Source code for dlordinal.losses.wkloss

from typing import Optional

import torch
import torch.nn as nn



[docs]
class WKLoss(nn.Module):
    """
    Implements Weighted Kappa Loss, introduced by :footcite:t:`deLaTorre2018kappa` and
    modified by :footcite:t:`vargas2020clm`. Weighted Kappa is widely used in ordinal
    classification problems. In its original proposal, the loss values lie in
    :math:`[-\\infty, \\log 2]`, whereas in the version proposed by
    :footcite:t:`vargas2020clm` the range is :math:`[0, 2]`.

    Following the definition of :footcite:t:`vargas2020clm`, the loss is computed as
    follows:

    .. math::
        \\mathcal{L}(X, \\mathbf{y}) =
        \\frac{\\sum\\limits_{i=1}^J \\sum\\limits_{j=1}^J \\omega_{i,j}
        \\sum\\limits_{k=1}^N q_{k,i} ~ p_{y_k,j}}
        {\\frac{1}{N}\\sum\\limits_{i=1}^J \\sum\\limits_{j=1}^J \\omega_{i,j}
        \\left( \\sum\\limits_{k=1}^N q_{k,i} \\right)
        \\left( \\sum\\limits_{k=1}^N p_{y_k, j} \\right)}

    where :math:`q_{k,j}` denotes the normalised predicted probability, computed as:

    .. math::
        q_{k,j} = \\frac{\\text{P}(\\text{y} = j ~|~ \\mathbf{x}_k)}
        {\\sum\\limits_{i=1}^J \\text{P}(\\text{y} = i ~|~ \\mathbf{x}_k)},

    :math:`p_{y_k,j}` is the :math:`j`-th element of the one-hot encoded true label
    for sample :math:`k`, and :math:`\\omega` is the penalisation matrix, defined
    either linearly or quadratically. Its elements are:

    - Linear: :math:`\\omega_{i,j} = \\frac{|i - j|}{J - 1}`
    - Quadratic: :math:`\\omega_{i,j} = \\frac{(i - j)^2}{(J - 1)^2}`

    When considering the original definition of Weighted Kappa, the loss can be defined
    as follows:

    .. math::
        \\mathcal{L}(X, \\mathbf{y}) = \\log\\left(
        \\frac{\\sum\\limits_{i=1}^J \\sum\\limits_{j=1}^J \\omega_{i,j}
        \\sum\\limits_{k=1}^N q_{k,i} ~ p_{y_k,j}}
        {\\frac{1}{N}\\sum\\limits_{i=1}^J \\sum\\limits_{j=1}^J \\omega_{i,j}
        \\left( \\sum\\limits_{k=1}^N q_{k,i} \\right)
        \\left( \\sum\\limits_{k=1}^N p_{y_k, j} \\right)} \\right)

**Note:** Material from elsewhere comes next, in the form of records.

(** C7: the millisecond delay is the microsecond delay of [1000 * n] taken
    modulo [2^32]: on every timer both make the same accesses and end in the
    same state, and so they leave the same trace.  On the test double a
    2 ms delay returns after exactly 2000 store-then-load cycles. *)
Theorem delay_ms_is_delay_us_of_1000n :
  (forall (D : Type) (port : SysTick_port D) (fuel : nat) (n : Z) (d : D),
     delay_ms_systick port fuel n d = delay_us_systick port fuel (u32 (1000 * n)) d)
  /\ (forall (D : Type) (port : SysTick_port D) (fuel : nat) (n : Z) (d : D),
        delay_ms_systick (traced port) fuel n (d, [])
        = delay_us_systick (traced port) fuel (u32 (1000 * n)) (d, []))
  /\ (forall fuel : nat, (2000 < fuel)%nat ->
        delay_ms_systick (traced auto_assert) fuel 2 (false, [])
        = Done (false, poll_then_clear_cycles 2000))
  /\ length (poll_then_clear_cycles 2000) = (2 * 2000)%nat.
Proof.
  assert (forall (D : Type) (port : SysTick_port D) (fuel : nat) (n : Z) (d : D),
            delay_ms_systick port fuel n d
            = delay_us_systick port fuel (u32 (1000 * n)) d) as Hgen.
  { intros D port fuel n d. unfold delay_ms_systick, delay_us_systick.
    rewrite (Z.mul_comm n 1000). apply delay_loops_agree. }
  split; [exact Hgen|].
  split; [intros D port fuel n d; apply Hgen|].
  split.
  - intros fuel Hfuel. rewrite Hgen. unfold delay_us_systick.
    change (u32 (1000 * 2)) with (Z.of_nat 2000).
    rewrite auto_assert_cycles; [reflexivity | exact Hfuel | ].
    change (Z.of_nat 2000) with 2000. lia.
  - unfold poll_then_clear_cycles.
    generalize (Load_CTRL (1 << SysTick_CTRL_COUNTFLAG_Pos)). intros op.
    reflexivity.
Qed.

End DelayFacts.

Lemma delay_ms_is_delay_us_of_1000n_witness :
  0 <= 16 < 32
  /\ delay_ms_systick (dh := stm32f407xx) (traced (auto_assert (dh := stm32f407xx)))
       2001 2 (false, [])
     = Done (false, poll_then_clear_cycles (dh := stm32f407xx) 2000).
Proof.
  split; [lia|].
  apply (proj1 (proj2 (proj2 (delay_ms_is_delay_us_of_1000n (dh := stm32f407xx)
                                ltac:(simpl; lia))))).
  lia.
Defined.

(** * Further properties *)

(** ** More bit-level facts *)

Lemma small_bits (x k i : Z) :
  0 <= x < 2 ^ k -> i < 0 \/ k <= i -> Z.testbit x i = false.
Proof.
  intros Hx [Hi|Hi]; [now apply Z.testbit_neg_r|].
  destruct (Z.eq_dec x 0) as [->|Hnz]; [apply Z.testbit_0_l|].
  apply Z.bits_above_log2; [lia|].
  assert (0 <= k) by (destruct (Z.lt_ge_cases k 0) as [Hk|]; [|assumption];
                      rewrite Z.pow_neg_r in Hx by assumption; lia).
  apply Z.lt_le_trans with k; [|assumption].
  apply Z.log2_lt_pow2; lia.
Qed.

Lemma u32_bits_high (x i : Z) : 32 <= i -> Z.testbit (u32 x) i = false.
Proof. intros H. unfold u32. apply Z.mod_pow2_bits_high. lia. Qed.

Lemma u32_ext (a b : Z) :
  (forall i, 0 <= i < 32 -> Z.testbit a i = Z.testbit b i) -> u32 a = u32 b.
Proof.
  intros H. apply Z.bits_inj'. intros i Hi.
  destruct (Z.lt_ge_cases i 32).
  - rewrite !u32_bits by lia. apply H. lia.
  - now rewrite !u32_bits_high.
Qed.

Lemma u32_idem (a : Z) : u32 (u32 a) = u32 a.
Proof. unfold u32. apply Z.mod_mod. lia. Qed.
(** * Question generation service: allocator, grouper, summary provider,
      artifact naming and orchestrator

    A shallow embedding of the Python sources

      - [main/app.py]                ([calculate_question_distribution],
                                      [generate_single_question_type_sync],
                                      [generate_questions], the audit writers)
      - [src/utils/helpers.py]       ([normalize_distribution])
      - [src/utils/summary_helper.py] ([retrieve_chapter_chunks],
                                      [generate_content_summary_sync])
      - [src/utils/utils_fib.py]     (the file name built by [generate_fill_in_blank])

    Conventions of the embedding.

    - A Python [float] is modelled by an exact rational of [Q].  The concrete
      inputs used below are small integers and dyadic fractions, on which every
      binary64 operation performed by the code is exact.
    - A Python [dict] is an association list in insertion order (the order
      Python iterates in); assigning to a key already present keeps its
      position and replaces its value.
    - [int(x)] truncates toward zero.
    - [sorted(..., reverse=True)] is stable: elements with equal keys keep
      their original relative order.
    - A call that may raise returns an [outcome]. *)

From Stdlib Require Import ZArith QArith Qround List String Ascii Bool Lia Lqa.
From Stdlib Require Import Permutation Sorted DecimalString DecimalPos DecimalZ Qabs.
Import ListNotations.

Open Scope list_scope.
Open Scope string_scope.
Open Scope Z_scope.

(** ** Python primitives *)

Module Py.

(** [int(x)] on a float: truncation toward zero. *)
Definition int (x : Q) : Z := Z.quot (Qnum x) (Zpos (Qden x)).

(** [str(n)] on an integer. *)
Definition str_of_int (n : Z) : string := NilZero.string_of_int (Z.to_int n).

(** [sep.join(parts)]. *)
Definition join (sep : string) (parts : list string) : string :=
  String.concat sep parts.

(** Truthiness of a string: the empty string is false. *)
Definition truthy (s : string) : bool := negb (String.eqb s "").

(** [sum(values)] over integers and over floats. *)
Definition sumZ (l : list Z) : Z := fold_right Z.add 0 l.

(** Insertion-ordered dictionaries with string keys. *)
Definition dict (V : Type) : Type := list (string * V).

Definition keys {V} (d : dict V) : list string := map fst d.
Definition values {V} (d : dict V) : list V := map snd d.

Fixpoint get {V} (k : string) (d : dict V) : option V :=
  match d with
  | [] => None
  | (k', v) :: r => if String.eqb k k' then Some v else get k r
  end.

(** [d[k] = v] *)
Fixpoint set {V} (k : string) (v : V) (d : dict V) : dict V :=
  match d with
  | [] => [(k, v)]
  | (k', v') :: r =>
      if String.eqb k k' then (k, v) :: r else (k', v') :: set k v r
  end.

(** [d[k] = f(d[k])] for a key that is present; nothing happens to the
    other entries. *)
Fixpoint update {V} (k : string) (f : V -> V) (d : dict V) : dict V :=
  match d with
  | [] => []
  | (k', v) :: r =>
      if String.eqb k k' then (k', f v) :: r else (k', v) :: update k f r
  end.

(** [x < y] on floats. *)
Definition ltb (x y : Q) : bool := negb (Qle_bool y x).

(** [sorted(l, key=..., reverse=True)] on (element, key) pairs: a stable
    sort by descending key.  An element is inserted in front of the first
    element whose key is not larger than its own, so that it stays in front
    of the later elements with an equal key. *)
Fixpoint insert_desc {A} (x : A * Q) (l : list (A * Q)) : list (A * Q) :=
  match l with
  | [] => [x]
  | y :: r => if ltb (snd x) (snd y) then y :: insert_desc x r else x :: y :: r
  end.

Definition sorted_desc {A} (l : list (A * Q)) : list (A * Q) :=
  fold_right insert_desc [] l.

(** Descending order of the sort keys. *)
Definition desc {A} (a b : A * Q) : Prop := (snd b <= snd a)%Q.

(** [x] occurs in [l] and [y] occurs somewhere after it. *)
Fixpoint before {A} (x y : A) (l : list A) : Prop :=
  match l with
  | [] => False
  | a :: r => (a = x /\ In y r) \/ before x y r
  end.


(** Outcome of a call that may raise; the exception is kept as [str(e)]. *)
Inductive outcome (A : Type) : Type :=
| Returned (a : A)
| Raised (msg : string).
Arguments Returned {A} a.
Arguments Raised {A} msg.

Definition bind {A B} (o : outcome A) (k : A -> outcome B) : outcome B :=
  match o with
  | Returned a => k a
  | Raised m => Raised m
  end.

(** [try: body  except Exception as e: handler(str(e))] *)
Definition try_except {A} (body : outcome A) (handler : string -> outcome A)
  : outcome A :=
  match body with
  | Returned a => Returned a
  | Raised m => handler m
  end.

End Py.

Notation "x <- c1 ;; c2" := (Py.bind c1 (fun x => c2))
  (at level 61, c1 at next level, right associativity).

(** A distribution: label to weight, as the request carries it. *)
Definition distribution : Type := Py.dict Q.

(** ** The allocator: [calculate_question_distribution] (main/app.py) *)

Module Allocator.

(** An entry of [fractional_distribution]. *)
Record entry : Type := mkEntry {
  e_question_type : string;
  e_difficulty : string;
  e_blooms_level : string;
  exact_count : Q;
  e_count : Z
}.

(** An entry of the returned [distribution]. *)
Record config : Type := mkConfig {
  question_type : string;
  difficulty : string;
  blooms_level : string;
  count : Z
}.

Definition combo_key (q_type diff blooms : string) : string :=
  q_type ++ "_" ++ diff ++ "_" ++ blooms.

(** The body of the innermost loop: the key and the entry of one
    combination. *)
Definition combo (total_questions : Z) (q d b : string * Q) : string * entry :=
  let exact := (inject_Z total_questions * snd q * snd d * snd b)%Q in
  (combo_key (fst q) (fst d) (fst b),
   mkEntry (fst q) (fst d) (fst b) exact (Py.int exact)).

(** The combinations in the order the three nested loops visit them. *)
Definition combos (total_questions : Z)
    (question_type_dist difficulty_dist blooms_dist : distribution)
  : list (string * entry) :=
  flat_map (fun q =>
    flat_map (fun d =>
      map (fun b => combo total_questions q d b) blooms_dist)
      difficulty_dist)
    question_type_dist.

(** [fractional_distribution] after the loops: every combination assigned
    to its key, in order. *)
Definition fractional_distribution (total_questions : Z)
    (question_type_dist difficulty_dist blooms_dist : distribution)
  : Py.dict entry :=
  fold_left (fun acc kv => Py.set (fst kv) (snd kv) acc)
    (combos total_questions question_type_dist difficulty_dist blooms_dist) [].

Definition current_total (fd : Py.dict entry) : Z :=
  Py.sumZ (map e_count (Py.values fd)).

Definition remainder (total_questions : Z) (fd : Py.dict entry) : Z :=
  total_questions - current_total fd.

(** The sort key: the fractional part [exact_count - count]. *)
Definition fractional_part (e : entry) : Q :=
  (exact_count e - inject_Z (e_count e))%Q.

(** The keys with their sort keys, in dictionary order. *)
Definition keyed (fd : Py.dict entry) : list (string * Q) :=
  map (fun kv => (fst kv, fractional_part (snd kv))) fd.

Definition ranking (fd : Py.dict entry) : list (string * Q) :=
  Py.sorted_desc (keyed fd).

Definition sorted_keys (fd : Py.dict entry) : list string :=
  map fst (ranking fd).

Definition incr (e : entry) : entry :=
  mkEntry (e_question_type e) (e_difficulty e) (e_blooms_level e)
    (exact_count e) (e_count e + 1).

(** [for i in range(remainder): if i < len(sorted_keys): ... += 1] *)
Definition distribute (rem : Z) (fd : Py.dict entry) : Py.dict entry :=
  fold_left (fun acc k => Py.update k incr acc)
    (firstn (Z.to_nat rem) (sorted_keys fd)) fd.

Definition clean (e : entry) : config :=
  mkConfig (e_question_type e) (e_difficulty e) (e_blooms_level e) (e_count e).

(** The last loop: drop the zero counts and the [exact_count] field. *)
Definition cleanup (fd : Py.dict entry) : Py.dict config :=
  map (fun kv => (fst kv, clean (snd kv)))
    (filter (fun kv => 0 <? e_count (snd kv)) fd).

Definition calculate_question_distribution (total_questions : Z)
    (question_type_dist difficulty_dist blooms_dist : distribution)
  : Py.dict config :=
  let fd := fractional_distribution total_questions
              question_type_dist difficulty_dist blooms_dist in
  cleanup (distribute (remainder total_questions fd) fd).

(** Sum of the returned counts. *)
Definition total_count (d : Py.dict config) : Z :=
  Py.sumZ (map count (Py.values d)).






End Allocator.

(** ** [normalize_distribution] (src/utils/helpers.py) *)

Module Helpers.


End Helpers.

(** ** The grouper: the grouping loops of [generate_questions] *)

Module Grouper.
Import Allocator.

(** [if q_type not in type_groups: type_groups[q_type] = []] then
    [type_groups[q_type].append(config)] *)
Definition add_config (groups : Py.dict (list config)) (c : config)
  : Py.dict (list config) :=
  match Py.get (question_type c) groups with
  | None => Py.set (question_type c) [c] groups
  | Some cs => Py.set (question_type c) (cs ++ [c])%list groups
  end.

Definition type_groups (question_dist : Py.dict config)
  : Py.dict (list config) :=
  fold_left add_config (Py.values question_dist) [].

Definition total_for_type (configs : list config) : Z :=
  Py.sumZ (map count configs).

(** [if k not in d: d[k] = 0] then [d[k] += w] *)
Definition add_weight (k : string) (w : Q) (d : distribution) : distribution :=
  match Py.get k d with
  | None => Py.set k (0 + w)%Q d
  | Some v => Py.set k (v + w)%Q d
  end.

Definition share (configs : list config) (c : config) : Q :=
  (inject_Z (count c) / inject_Z (total_for_type configs))%Q.

Definition difficulty_dist_for_type (configs : list config) : distribution :=
  fold_left (fun acc c => add_weight (difficulty c) (share configs c) acc)
    configs [].

Definition blooms_dist_for_type (configs : list config) : distribution :=
  fold_left (fun acc c => add_weight (blooms_level c) (share configs c) acc)
    configs [].



(** A group that is not empty and whose entries all satisfy [P] and carry
    the group's kind. *)
Definition group_of (P : config -> Prop) (g : string * list config) : Prop :=
  snd g <> [] /\ Forall (fun c => P c /\ question_type c = fst g) (snd g).

(** The labels of an entry occur in the three input distributions. *)
Definition labelled (qd dd bd : distribution) (c : config) : Prop :=
  In (question_type c) (Py.keys qd)
  /\ In (difficulty c) (Py.keys dd)
  /\ In (blooms_level c) (Py.keys bd).


End Grouper.

(** ** The shared summary: src/utils/summary_helper.py *)

Definition newline : string := String (ascii_of_nat 10) "".

Module SummaryHelper.
Import Py.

    The parameter `use_logarithm` can be set to `True` to use this version of the loss.
    The numerical instability caused by the logarithm is mitigated by adding a small
    value `epsilon` to the denominator.

    Parameters
    ----------
    num_classes : int
        The number of unique classes in your dataset.
    penalization_type : str, default='quadratic'
        The penalization method for calculating the Kappa statistics. Valid options are
        ``['linear', 'quadratic']``. Defaults to 'quadratic'.
    epsilon : float, default=1e-10
        Small value added to the denominator division by zero.
    weight : Optional[torch.Tensor], default=None
        Class weights to apply during loss computation. Should be a tensor of size
        `(num_classes,)`. If `None`, equal weight is given to all classes.
    use_logits : bool, default=False
        If `True`, the `input` is treated as logits. If `False`, `input` is treated
        as probabilities. The behavior of the `input` affects its expected format
        (logits vs. probabilities).
    use_logarithm : bool, default=False
        If `True`, the logarithm of the Weighted Kappa is computed, following the
        original definition by :footcite:t:`deLaTorre2018kappa`.

    Example
    -------
    >>> import torch
    >>> from dlordinal.losses import WKLoss
    >>> num_classes = 5
    >>> input = torch.randn(3, num_classes)  # Predicted logits for 3 samples
    >>> target = torch.randint(0, num_classes, (3,))  # Ground truth class indices
    >>> loss_fn = WKLoss(num_classes)
    >>> loss = loss_fn(input, target)
    >>> print(loss)
    """

    num_classes: int
    penalization_type: str
    weight: Optional[torch.Tensor]
    epsilon: float
    use_logits: bool

    def __init__(
        self,
        num_classes: int,
        penalization_type: str = "quadratic",
        weight: Optional[torch.Tensor] = None,
        epsilon: Optional[float] = 1e-10,
        use_logits=False,
        use_logarithm=False,
    ):
        super(WKLoss, self).__init__()
        self.num_classes = num_classes
        self.penalization_type = penalization_type
        self.epsilon = epsilon
        self.weight = weight
        self.use_logits = use_logits
        self.use_logarithm = use_logarithm
        self.first_forward_ = True

    def _initialize(self, input, target):
        # Define error weights matrix
        repeat_op = (
            torch.arange(self.num_classes, device=input.device)
            .unsqueeze(1)
            .expand(self.num_classes, self.num_classes)
        )
        if self.penalization_type == "linear":
            self.weights_ = torch.abs(repeat_op - repeat_op.T) / (self.num_classes - 1)
        elif self.penalization_type == "quadratic":
            self.weights_ = torch.square((repeat_op - repeat_op.T)) / (
                (self.num_classes - 1) ** 2
            )
        else:
            raise ValueError(
                f"Invalid penalization_type '{self.penalization_type}'."
                " Expected one of ['linear', 'quadratic']."
            )

        # Apply class weight
        if self.weight is not None:
            # Repeat weight num_classes times in columns
            tiled_weight = self.weight.repeat((self.num_classes, 1)).to(input.device)
            self.weights_ *= tiled_weight


[docs]
    def forward(self, input, target):
        """
        Forward pass for the Weighted Kappa loss.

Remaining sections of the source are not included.